(* ===== verification/GoLib.v ===== *)
(** * GoLib: what the sources use of Go's slices, strings and encoding packages

    [slices.SortStableFunc] with the order-theoretic conditions under which it
    sorts, [strings.Compare], [hex.EncodeToString], and the conversions between
    durations, binary64 floats and integers. *)

From S2P Require Import Prelude Links.
From Stdlib Require Import Ascii SpecFloat.

Open Scope string_scope.
Open Scope list_scope.
Open Scope Z_scope.

(** ** Stable sorting *)

Section Sort.
Context {A : Type} (cmp : A → A → Z).

(** One round of insertion: [x] moves left over the elements it precedes. The
    sorted part is kept in reverse. *)
Fixpoint insert_rev (x : A) (sorted : list A) : list A :=
  match sorted with
  | [] => [x]
  | y :: rest => if cmp x y <? 0 then y :: insert_rev x rest else x :: y :: rest
  end.

(** [slices.SortStableFunc]. For a comparison that is a weak ordering the
    stable result is unique; up to twenty elements this is also the algorithm
    of the library, element for element. *)
Definition SortStableFunc (l : list A) : list A :=
  rev (foldl (λ acc x, insert_rev x acc) [] l).

(** A comparison is a weak ordering on the elements of [P]. *)
Record weak_ordering (P : A → Prop) : Prop := {
  wo_sgn : ∀ a b, P a → P b → Z.sgn (cmp b a) = - Z.sgn (cmp a b);
  wo_trans : ∀ a b c, P a → P b → P c → cmp a b <= 0 → cmp b c <= 0 → cmp a c <= 0;
}.

Lemma insert_rev_perm x l : insert_rev x l ≡ₚ x :: l.
Proof.
  induction l as [|y l IH]; simpl; [done|].
  case_match; [rewrite IH; by constructor|done].
Qed.

Lemma foldl_insert_perm l acc : foldl (λ acc x, insert_rev x acc) acc l ≡ₚ l ++ acc.
Proof.
  revert acc. induction l as [|x l IH]; intros acc; simpl; [done|].
  rewrite IH, insert_rev_perm. symmetry. apply Permutation_middle.
Qed.

Lemma SortStableFunc_perm l : SortStableFunc l ≡ₚ l.
Proof.
  unfold SortStableFunc.
  transitivity (foldl (λ acc x, insert_rev x acc) [] l); [symmetry; apply Permutation_rev|].
  by rewrite foldl_insert_perm, app_nil_r.
Qed.

Lemma elem_of_SortStableFunc x l : x ∈ SortStableFunc l ↔ x ∈ l.
Proof. by rewrite SortStableFunc_perm. Qed.

Section Ordered.
Context {P : A → Prop} (Hw : weak_ordering P).

Lemma wo_flip a b : P a → P b → cmp a b < 0 ↔ 0 < cmp b a.
Proof. intros Ha Hb. pose proof (wo_sgn _ Hw a b Ha Hb). lia. Qed.

Lemma insert_rev_Forall x l : P x → Forall P l → Forall P (insert_rev x l).
Proof. intros ??. rewrite insert_rev_perm. by constructor. Qed.

Let desc (a b : A) : Prop := cmp b a <= 0.

Lemma insert_rev_sorted x l :
  P x → Forall P l → StronglySorted desc l → StronglySorted desc (insert_rev x l).
Proof.
  intros Hx. induction l as [|y l IH]; simpl; intros HP Hs.
  { repeat constructor. }
  apply Forall_cons in HP as [Hy HP]. apply StronglySorted_inv in Hs as [Hs Hall].
  case_match eqn:E.
  - constructor; [by apply IH|]. rewrite insert_rev_perm. constructor; [unfold desc; lia|done].
  - pose proof (wo_flip x y Hx Hy) as Hf. pose proof (wo_sgn _ Hw x y Hx Hy).
    assert (Hyx : cmp y x <= 0) by lia.
    constructor; [by constructor|]. constructor; [done|].
    rewrite Forall_forall in Hall, HP |- *. intros z Hz.
    apply (wo_trans _ Hw z y x); auto. by apply Hall.
Qed.

Lemma foldl_insert_sorted l acc :
  Forall P l → Forall P acc → StronglySorted desc acc →
  StronglySorted desc (foldl (λ acc x, insert_rev x acc) acc l).
Proof.
  revert acc. induction l as [|x l IH]; intros acc Hl Ha Hs; simpl; [done|].
  apply Forall_cons in Hl as [Hx Hl].
  apply IH; [done|by apply insert_rev_Forall|by apply insert_rev_sorted].
Qed.
End Ordered.

Lemma StronglySorted_rev (R : A → A → Prop) l :
  StronglySorted (λ a b, R b a) l → StronglySorted R (rev l).
Proof.
  induction l as [|x l IH]; simpl; intros Hs; [constructor|].
  apply StronglySorted_inv in Hs as [Hs Hall].
  apply StronglySorted_app_2; [|by apply IH|repeat constructor].
  intros a b Ha ->%list_elem_of_singleton. rewrite Forall_forall in Hall.
  apply Hall. by rewrite list_elem_of_In, in_rev, <- list_elem_of_In.
Qed.

Lemma StronglySorted_impl_on (P : A → Prop) (R S : A → A → Prop) l :
  (∀ a b, P a → P b → R a b → S a b) → Forall P l → StronglySorted R l → StronglySorted S l.
Proof.
  intros HRS HP Hs. induction Hs as [|x r Hs IH Hx]; [constructor|].
  apply Forall_cons in HP as [HPx HP]. constructor; [by apply IH|].
  rewrite Forall_forall in Hx, HP |- *. eauto.
Qed.

(** Under a weak ordering of its elements the sort sorts. *)
Lemma SortStableFunc_sorted (P : A → Prop) l :
  weak_ordering P → Forall P l → StronglySorted (λ a b, cmp a b <= 0) (SortStableFunc l).
Proof.
  intros Hw HP. apply StronglySorted_rev.
  by apply (foldl_insert_sorted Hw); [|constructor|constructor].
Qed.
End Sort.

(** ** Comparisons as lexicographic combinations *)

(** Two comparisons in sequence: the second decides when the first is zero. *)
Definition lex (d e : Z) : Z := if d =? 0 then e else d.

Lemma weak_ordering_lex {A} (c1 c2 : A → A → Z) (P : A → Prop) :
  weak_ordering c1 P → weak_ordering c2 P → weak_ordering (λ a b, lex (c1 a b) (c2 a b)) P.
Proof.
  intros H1 H2. unfold lex. split.
  - intros a b Ha Hb. pose proof (wo_sgn _ _ H1 a b Ha Hb). pose proof (wo_sgn _ _ H2 a b Ha Hb).
    repeat case_match; lia.
  - intros a b c Ha Hb Hc Hab Hbc.
    pose proof (wo_trans _ _ H1 a b c Ha Hb Hc). pose proof (wo_trans _ _ H2 a b c Ha Hb Hc).
    pose proof (wo_trans _ _ H1 c a b Hc Ha Hb). pose proof (wo_trans _ _ H1 b c a Hb Hc Ha).
    pose proof (wo_sgn _ _ H1 a c Ha Hc). pose proof (wo_sgn _ _ H1 b c Hb Hc).
    pose proof (wo_sgn _ _ H1 a b Ha Hb).
    repeat case_match; lia.
Qed.

Lemma weak_ordering_key {A} (f : A → Z) (c : A → A → Z) (P : A → Prop) :
  (∀ a b, P a → P b → Z.sgn (c a b) = Z.sgn (f a - f b)) → weak_ordering c P.
Proof.
  intros Hc. split.
  - intros a b Ha Hb. rewrite (Hc a b), (Hc b a) by done. lia.
  - intros a b d Ha Hb Hd. pose proof (Hc a b Ha Hb). pose proof (Hc b d Hb Hd). pose proof (Hc a d Ha Hd). lia.
Qed.

Lemma weak_ordering_ext {A} (c1 c2 : A → A → Z) (P : A → Prop) :
  (∀ a b, P a → P b → c1 a b = c2 a b) → weak_ordering c1 P → weak_ordering c2 P.
Proof.
  intros He Hw. split.
  - intros a b Ha Hb. rewrite <- !He by done. by apply (wo_sgn _ _ Hw).
  - intros a b c Ha Hb Hc. rewrite <- !He by done. by apply (wo_trans _ _ Hw).
Qed.

(** ** Strings *)

(** [strings.Compare]. *)
Definition Compare (a b : string) : Z :=
  match String.compare a b with Lt => -1 | Eq => 0 | Gt => 1 end.

Lemma ascii_compare_nat a b : Ascii.compare a b = Nat.compare (nat_of_ascii a) (nat_of_ascii b).
Proof. unfold Ascii.compare, nat_of_ascii. by rewrite N2Nat.inj_compare. Qed.

Lemma string_compare_trans_le a b c :
  String.compare a b ≠ Gt → String.compare b c ≠ Gt → String.compare a c ≠ Gt.
Proof.
  revert b c. induction a as [|x a IH]; intros [|y b] [|z c]; simpl; try done.
  rewrite !ascii_compare_nat.
  destruct (Nat.compare_spec (nat_of_ascii x) (nat_of_ascii y)), (Nat.compare_spec (nat_of_ascii y) (nat_of_ascii z)),
    (Nat.compare_spec (nat_of_ascii x) (nat_of_ascii z)); try done; try lia; eauto.
Qed.

Lemma Compare_weak_ordering : weak_ordering Compare (λ _, True).
Proof.
  unfold Compare. split.
  - intros a b _ _. rewrite (String.compare_antisym a b). by destruct (String.compare b a).
  - intros a b c _ _ _. pose proof (string_compare_trans_le a b c).
    destruct (String.compare a b), (String.compare b c), (String.compare a c); naive_solver lia.
Qed.

Lemma Compare_eq a b : Compare a b = 0 ↔ a = b.
Proof.
  unfold Compare. split.
  - destruct (String.compare a b) eqn:E; [|lia|lia]. intros _. by apply String.compare_eq_iff.
  - intros <-. pose proof (String.compare_antisym a a) as E. by destruct (String.compare a a).
Qed.

Lemma weak_ordering_map {A B} (g : A → B) (c : B → B → Z) (P : A → Prop) :
  weak_ordering c (λ _, True) → weak_ordering (λ a b, c (g a) (g b)) P.
Proof.
  intros Hw. split; intros.
  - by apply (wo_sgn _ _ Hw).
  - by eapply (wo_trans _ _ Hw).
Qed.

Definition hex_char (n : Z) : ascii :=
  ascii_of_nat (Z.to_nat (if n <? 10 then 48 + n else 87 + n)).

(** [hex.EncodeToString]. *)
Fixpoint EncodeToString (bs : bytes) : string :=
  match bs with
  | [] => EmptyString
  | b :: bs => String (hex_char (Z.shiftr b 4)) (String (hex_char (Z.land b 15)) (EncodeToString bs))
  end.

Lemma hex_digit_char n : 0 <= n < 16 → hex_digit (hex_char n) = Some n.
Proof.
  intros Hn. assert (H : n ∈ (seqZ 0 16)) by (apply elem_of_seqZ; lia).
  assert (Hall : Forall (λ n, hex_digit (hex_char n) = Some n) (seqZ 0 16)) by by repeat constructor.
  rewrite Forall_forall in Hall. by apply Hall.
Qed.

Lemma hex_decode_encode bs : bytes_ok bs → hex_DecodeString (EncodeToString bs) = Some bs.
Proof.
  induction 1 as [|b bs Hb _ IH]; [done|]. cbn [EncodeToString hex_DecodeString].
  unfold in_range in Hb. change (2 ^ 8) with 256 in Hb.
  rewrite Z.shiftr_div_pow2 by lia. change 15 with (Z.ones 4) at 1. rewrite Z.land_ones by lia.
  change (2 ^ 4) with 16.
  rewrite (hex_digit_char (b / 16)) by (split; [apply Z.div_pos|apply Z.div_lt_upper_bound]; lia).
  rewrite (hex_digit_char (b mod 16)) by (apply Z.mod_pos_bound; lia).
  cbn [mbind option_bind]. rewrite IH. cbn. by rewrite <- Z.div_mod.
Qed.

(** ** Durations and floats *)

Definition float64_of (z : Z) : spec_float := binary_normalize 53 1024 z 0 false.
Definition fadd : spec_float → spec_float → spec_float := SFadd 53 1024.
Definition fsub : spec_float → spec_float → spec_float := SFsub 53 1024.
Definition fdiv : spec_float → spec_float → spec_float := SFdiv 53 1024.

(** [Duration.Seconds] of a number of nanoseconds. *)
Definition Seconds (d : Z) : spec_float :=
  fadd (float64_of (Z.quot d Second)) (fdiv (float64_of (Z.rem d Second)) (float64_of Second)).

(** [d == 0] of a float. *)
Definition is_zero (f : spec_float) : bool := match f with S754_zero _ => true | _ => false end.

(** [int(f)] of a float in the range of [int]: truncation towards zero. *)
Definition int_of_float (f : spec_float) : Z :=
  match f with
  | S754_finite s m e =>
      let a := if 0 <=? e then Z.pos m * 2 ^ e else Z.pos m / 2 ^ (- e) in
      if s then - a else a
  | _ => 0
  end.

About this task:
The lines to retype run from the start of the entries through the line containing "durations, binary64 floats"; reproduce them exactly and add nothing.

Expected output:
(* ===== verification/GoLib.v ===== *)
(** * GoLib: what the sources use of Go's slices, strings and encoding packages

    [slices.SortStableFunc] with the order-theoretic conditions under which it
    sorts, [strings.Compare], [hex.EncodeToString], and the conversions between
    durations, binary64 floats and integers. *)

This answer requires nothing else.